The parameters for this experiment are the cancer type, the name of gene for which gene expression data will be obtained, and the clinical feature name. Categorical groups with number of samples smaller than 'MinSampleSize' will be ignored in the test.

In [2]:
cancer_type = 'LGG'
gene_expre = 'DRG2'
gene_mutation = 'TP53'
MinSampleSize = 10

bqclient = bigquery.Client()


## Data from BigQuery tables¶

The first step is to select all participants in the selected study with a least one mutation.

In [3]:
barcode_set = """barcodes AS (
SELECT Tumor_SampleBarcode AS SampleBarcode
FROM pancancer-atlas.Filtered.MC3_MAF_V5_one_per_tumor_sample
WHERE Study = '{0}'
)
""".format(cancer_type)


Gene expression data from the BigQuery: The following query string retrieves the gene expression data of the user specified gene ('gene_expre') from the 'Filtered.EBpp_AdjustPANCAN_IlluminaHiSeq_RNASeqV2_genExp_filtered' table available in pancancer-atlas dataset. The gene expression of a participant is computed as the average gene expression of the tumor samples of the participant. Moreover, we are considering only samples with a least somatic mutation.

In [4]:
query_table1 = """table1 AS (
SELECT Symbol, data, ParticipantBarcode
FROM (
SELECT
Symbol AS symbol, AVG( LOG10( normalized_count + 1 )) AS data, ParticipantBarcode
FROM  pancancer-atlas.Filtered.EBpp_AdjustPANCAN_IlluminaHiSeq_RNASeqV2_genExp_filtered
WHERE Study = '{0}' AND Symbol ='{1}' AND normalized_count IS NOT NULL
AND SampleBarcode  IN (SELECT * FROM barcodes)

GROUP BY
ParticipantBarcode, symbol
)
)
""".format(cancer_type, gene_expre )


Somatic mutation data from the BigQuery: The following string query will retrieve a table with patients with at least one Somatic mutation in the user defined gene ('mutation_name'). This information is extracted from the 'pancancer-atlas.Filtered.MC3_MAF_V5_one_per_tumor_sample' table, available in pancancer-atlas dataset.
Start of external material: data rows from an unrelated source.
Definition GetRtpHeaderLen (data : bytes) : option (option Z) :=
  let len := Z.of_nat (length data) in
  if len <? Z.of_nat kMinRtpPacketLen then Some None
  else
    let? flags := GetUint8 data 0 in
    let header_size := Z.of_nat kMinRtpPacketLen + Z.land flags 0xF * 4 in
    if len <? header_size then Some None
    else if Z.land flags 0x10 =? 0 then Some (Some header_size)
    else if len <? header_size + 4 then Some None
    else
      let? extension := GetUint16 data (Z.to_nat (header_size + 2)) in
      let header_size := header_size + (extension + 1) * 4 in
      if len <? header_size then Some None else Some (Some header_size).

Definition GetRtpVersion (data : bytes) : option (option Z) :=
  at_least 1 data (let? first := GetUint8 data 0 in Some (Z.land (Z.shiftr first 6) 0x3)).

Definition GetRtpHeader (data : bytes) : option (option RtpHeader) :=
  let? pt := GetRtpPayloadType data in
  let? seq := GetRtpSeqNum data in
  let? ts := GetRtpTimestamp data in
  let? src := GetRtpSsrc data in
  Some (match pt, seq, ts, src with
        | Some pt, Some seq, Some ts, Some src => Some (mkRtpHeader pt seq ts src)
        | _, _, _, _ => None
        end).

Definition GetRtcpType (data : bytes) : option (option Z) :=
  at_least kMinRtcpPacketLen data (GetUint8 data kRtcpPayloadTypeOffset).

Definition GetRtcpSsrc (data : bytes) : option (option Z) :=
  if (length data <? kMinRtcpPacketLen + 4)%nat then Some None
  else
    let? pl_type := GetRtcpType data in
    match pl_type with
    | None => Some None
    | Some pl_type =>
        if pl_type =? kRtcpTypeSDES then Some None
        else let? v := GetUint32 data 4 in Some (Some v)
    end.

Definition SetRtpHeaderFlags (data : bytes) (padding extension : bool) (csrc_count : Z)
  : option (bool * bytes) :=
  if 0x0F <? csrc_count then Some (false, data)
  else
    let flags := Z.lor 0 (Z.shiftl kRtpVersion 6) in
    let flags := Z.lor flags (Z.shiftl (if padding then 1 else 0) 5) in
    let flags := Z.lor flags (Z.shiftl (if extension then 1 else 0) 4) in
    let flags := Z.lor flags csrc_count in
    let? data := SetUint8 data kRtpFlagsOffset flags in Some (true, data).

Definition SetRtpPayloadType (data : bytes) (value : Z) : option (bool * bytes) :=
  if 0x7F <=? value then Some (false, data)
  else let? data := SetUint8 data kRtpPayloadTypeOffset (Z.land value 0x7F) in Some (true, data).

Definition SetRtpSeqNum (data : bytes) (value : Z) : option bytes := SetUint16 data kRtpSeqNumOffset value.
Definition SetRtpTimestamp (data : bytes) (value : Z) : option bytes := SetUint32 data kRtpTimestampOffset value.
Definition SetRtpSsrc (data : bytes) (value : Z) : option bytes := SetUint32 data kRtpSsrcOffset value.

Definition SetRtpHeader (data : bytes) (header : RtpHeader) : option (bool * bytes) :=
  let? (ok, data) := SetRtpHeaderFlags data false false 0 in
  if negb ok then Some (false, data)
  else
    let? (ok, data) := SetRtpPayloadType data (payload_type header) in
    if negb ok then Some (false, data)
    else
      let? data := SetRtpSeqNum data (seq_num header) in
      let? data := SetRtpTimestamp data (timestamp header) in
      let? data := SetRtpSsrc data (ssrc header) in
      Some (true, data).

(** ** Reading stays inside the packet *)

Lemma load_ok data offset n : (offset + n <= length data)%nat -> load data offset n = Some (mem_read data offset n).
Proof. intros. unfold load. by rewrite (proj2 (Nat.leb_le _ _)). Qed.

Lemma at_least_safe {A} min data (get : option A) : ((min <= length data)%nat -> is_Some get) ->
  exists r, at_least min data get = Some r /\ (is_Some r <-> (min <= length data)%nat) /\ (forall v, r = Some v -> get = Some v).
Proof.
  intros Hg. unfold at_least. destruct (Nat.ltb_spec (length data) min) as [Hlt|Hge].
  - exists None. split; [done|]. split; [|done]. split; [by intros []|lia].
  - destruct (Hg Hge) as [v ->]. exists (Some v). split; [done|]. split; [by split|]. by intros ? [= ->].
Qed.

Definition well_read {A} (min : nat) (data : bytes) (read : option (option A)) : Prop :=
  exists r, read = Some r /\ (is_Some r <-> (min <= length data)%nat).

Ltac read_here :=
  match goal with
  | |- well_read ?min ?data (at_least _ _ ?get) =>
      let H := fresh in
      assert (H : (min <= length data)%nat -> is_Some get);
        [ intros ?; unfold GetUint8, GetUint16, GetUint32;
          rewrite load_ok by (unfold kRtpFlagsOffset, kRtpPayloadTypeOffset, kRtpSeqNumOffset,
            kRtpTimestampOffset, kRtpSsrcOffset, kRtcpPayloadTypeOffset, kMinRtpPacketLen, kMinRtcpPacketLen in *; lia);
          by eexists
        | destruct (at_least_safe min data get H) as (r & E & Hr & _); by exists r ]
  end.

Lemma GetRtpFlags_read data : well_read 12 data (GetRtpFlags data). Proof. unfold GetRtpFlags; read_here. Qed.
Lemma GetRtpPayloadType_read data : well_read 12 data (GetRtpPayloadType data). Proof. unfold GetRtpPayloadType; read_here. Qed.
Lemma GetRtpSeqNum_read data : well_read 12 data (GetRtpSeqNum data). Proof. unfold GetRtpSeqNum; read_here. Qed.
Lemma GetRtpTimestamp_read data : well_read 12 data (GetRtpTimestamp data). Proof. unfold GetRtpTimestamp; read_here. Qed.
Lemma GetRtpSsrc_read data : well_read 12 data (GetRtpSsrc data). Proof. unfold GetRtpSsrc; read_here. Qed.
Lemma GetRtpVersion_read data : well_read 1 data (GetRtpVersion data). Proof. unfold GetRtpVersion; read_here. Qed.
Lemma GetRtcpType_read data : well_read 4 data (GetRtcpType data). Proof. unfold GetRtcpType; read_here. Qed.

(** The length of the header of a packet: the CSRC list, then the extension
    with its length in words. *)
Definition header_len (data : bytes) : option Z :=
  let len := Z.of_nat (length data) in
  let csrc := 12 + Get8 data 0 mod 16 * 4 in
  if len <? Z.max 12 csrc then None
  else if negb (Z.testbit (Get8 data 0) 4) then Some csrc
  else if len <? csrc + 4 then None
  else
    let total := csrc + 4 + be_val (mem_read data (Z.to_nat csrc + 2) 2) * 4 in
    if len <? total then None else Some total.

Lemma Get8_byte data i : bytes_ok data -> is_byte (Get8 data i).
Proof.
  intros Hok. unfold Get8. destruct (Nat.lt_ge_cases i (length data)).
  - by apply List.Forall_forall with (x := nth i data 0) in Hok; [|apply nth_In].
  - rewrite nth_overflow by done. done.
Qed.

Lemma GetUint8_at data i : (i < length data)%nat -> GetUint8 data i = Some (Get8 data i).
Proof.
  intros Hi. unfold GetUint8. rewrite load_ok by lia. f_equal. unfold Get8, mem_read.
  destruct (drop i data) as [|x r] eqn:E; [apply (f_equal length) in E; rewrite length_drop in E; cbn in E; lia|].
  apply drop_cons_inv in E as [<- _]. done.
Qed.

Lemma GetUint16_at data i : bytes_ok data -> (i + 2 <= length data)%nat ->
  GetUint16 data i = Some (be_val (mem_read data i 2)).
Proof.
  intros Hok Hi. unfold GetUint16. rewrite load_ok, GetBE16_be; [done| |by apply length_mem_read|done].
  by apply mem_read_ok.
Qed.
Lemma GetUint32_at data i : bytes_ok data -> (i + 4 <= length data)%nat ->
  GetUint32 data i = Some (be_val (mem_read data i 4)).
Proof.
  intros Hok Hi. unfold GetUint32. rewrite load_ok, GetBE32_be; [done| |by apply length_mem_read|done].
  by apply mem_read_ok.
Qed.

Lemma land_bit4 v : (Z.land v 0x10 =? 0) = negb (Z.testbit v 4).
Proof.
  assert (H : Z.land v 16 = if Z.testbit v 4 then 16 else 0).
  { bits_eq n Hn. destruct (Z.eqb_spec n 4) as [->|Hne].
    - change (Z.testbit 16 4) with true. rewrite andb_true_r. by destruct (Z.testbit v 4).
    - assert (E : Z.testbit 16 n = false) by (change 16 with (2 ^ 4); apply Z.pow2_bits_false; lia).
      rewrite E, andb_false_r. destruct (Z.testbit v 4); [by rewrite E|by rewrite Z.bits_0]. }
  rewrite H. by destruct (Z.testbit v 4).
Qed.

Lemma GetRtpHeaderLen_spec data : bytes_ok data -> GetRtpHeaderLen data = Some (header_len data).
Proof.
  intros Hok. unfold GetRtpHeaderLen, header_len. change (Z.of_nat kMinRtpPacketLen) with 12.
  pose proof (Get8_byte data 0 Hok) as Hb. unfold is_byte in Hb.
  destruct (Z.ltb_spec (Z.of_nat (length data)) 12) as [Hs|Hs].
  { by rewrite (proj2 (Z.ltb_lt _ _)) by lia. }
  rewrite GetUint8_at by lia. change 0xF with (2 ^ 4 - 1). rewrite land_mask by lia. change (2 ^ 4) with 16.
  set (csrc := 12 + Get8 data 0 mod 16 * 4). assert (Hc : 12 <= csrc <= 72) by (unfold csrc; dlia).
  rewrite Z.max_r by lia. destruct (Z.ltb_spec (Z.of_nat (length data)) csrc); [done|].
  rewrite land_bit4. destruct (negb _); [done|].
  destruct (Z.ltb_spec (Z.of_nat (length data)) (csrc + 4)); [done|].
  rewrite GetUint16_at by (done || lia). replace (Z.to_nat (csrc + 2)) with (Z.to_nat csrc + 2)%nat by lia.
  set (ext := be_val _). replace (csrc + (ext + 1) * 4) with (csrc + 4 + ext * 4) by lia.
  by destruct (_ <? _).
Qed.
Notice that we only use samples in which FILTER = 'PASS'.

In [5]:
query_table2 = """table2 AS (
SELECT
ParticipantBarcode
FROM
(
SELECT
ParticipantBarcode AS ParticipantBarcode
FROM pancancer-atlas.Filtered.MC3_MAF_V5_one_per_tumor_sample
WHERE Study = '{0}' AND Hugo_Symbol = '{1}'
AND FILTER = 'PASS'
GROUP BY ParticipantBarcode
)
)
""".format(cancer_type, gene_mutation )


At this point we can take a look at the combined data (Gene expression and Somatic mutation) by using a simple LEFT JOIN command. Participants with and without somatic mutations are labeled as 'YES' and 'NO' respectively.

In [6]:
sql_data = 'WITH\n'+ barcode_set+','+ query_table1+','+query_table2

sql = (sql_data +
"""
SELECT
n1.data as data1,
IF( n2.ParticipantBarcode is null, 'NO', 'YES') as data2,
n1.ParticipantBarcode
FROM
table1 n1
LEFT JOIN  table2   n2
ON  n1.ParticipantBarcode = n2.ParticipantBarcode
""")

df_data = regulome.runQuery ( bqclient, sql, [] , dryRun=False )
df_data[1:10]

 in runQuery ...
the results for this query were previously cached

Out[6]:
data1 data2 ParticipantBarcode
1 2.986545 NO TCGA-VW-A7QS
2 2.398801 YES TCGA-DB-5280
3 2.513401 YES TCGA-HT-7611
4 3.063967 NO TCGA-DH-5141
5 2.549122 NO TCGA-HT-A616
6 2.769918 NO TCGA-HT-7694
7 2.527377 YES TCGA-CS-6290
8 2.832638 NO TCGA-HW-7495
9 2.373629 YES TCGA-WY-A85C

To visualize the gene expression data in both groups with or without somatic mutation, we can use a 'violinplot' plot:

In [8]:
df_data.rename(columns={ "data1": gene_expre, "data2": gene_mutation }, inplace=True)
sns.violinplot( x=df_data[gene_mutation], y=df_data[gene_expre], palette="Pastel1")

Out[8]:
<matplotlib.axes._subplots.AxesSubplot at 0x1a256eb2e8>

## BigQuery to Compute statistical association¶

The T-score (T), assuming the distributions of gene expression with and without mutation have unequal variances, is computed by using the following equation:

$$T = \frac{ \bar{g}_y - \bar{g}_n }{\sqrt{ \frac{s_y^2}{N_y} + \frac{s_n^2}{N_n} } }$$

where

• $\bar{g}_y$ and $\bar{g}_n$ are mean gene expression of participants with and without mutation.
• $N_y$ and $N_n$ are the number of participants in the group with and without mutation.
• $s_y^2$ and $s_n^2$ are the variance of gene expression for the participants with and without mutation, respectively.

Since the Somatic mutation table contains information of positive somatic mutation only, the averages and variances needed to compute the $T$ score are computed as a function $S_y=\sum_{i=1}^{N_y}{g_i}$ and $Q_y=\sum_{i=1}^{N_y}{g_i^2}$, the summs over the gene expression and squared gene expression for articipants with somatic mutation. The following query string computes $S_y$ and $Q_y$:

In [9]:
summ_table = """
summ_table AS (
SELECT
Symbol,
COUNT( n1.ParticipantBarcode) as Ny,
SUM( n1.data )  as Sy,
SUM( n1.data * n1.data ) as Qy

FROM
table1 AS n1
INNER JOIN
table2 AS n2
ON
n1.ParticipantBarcode = n2.ParticipantBarcode
GROUP BY Symbol
)
"""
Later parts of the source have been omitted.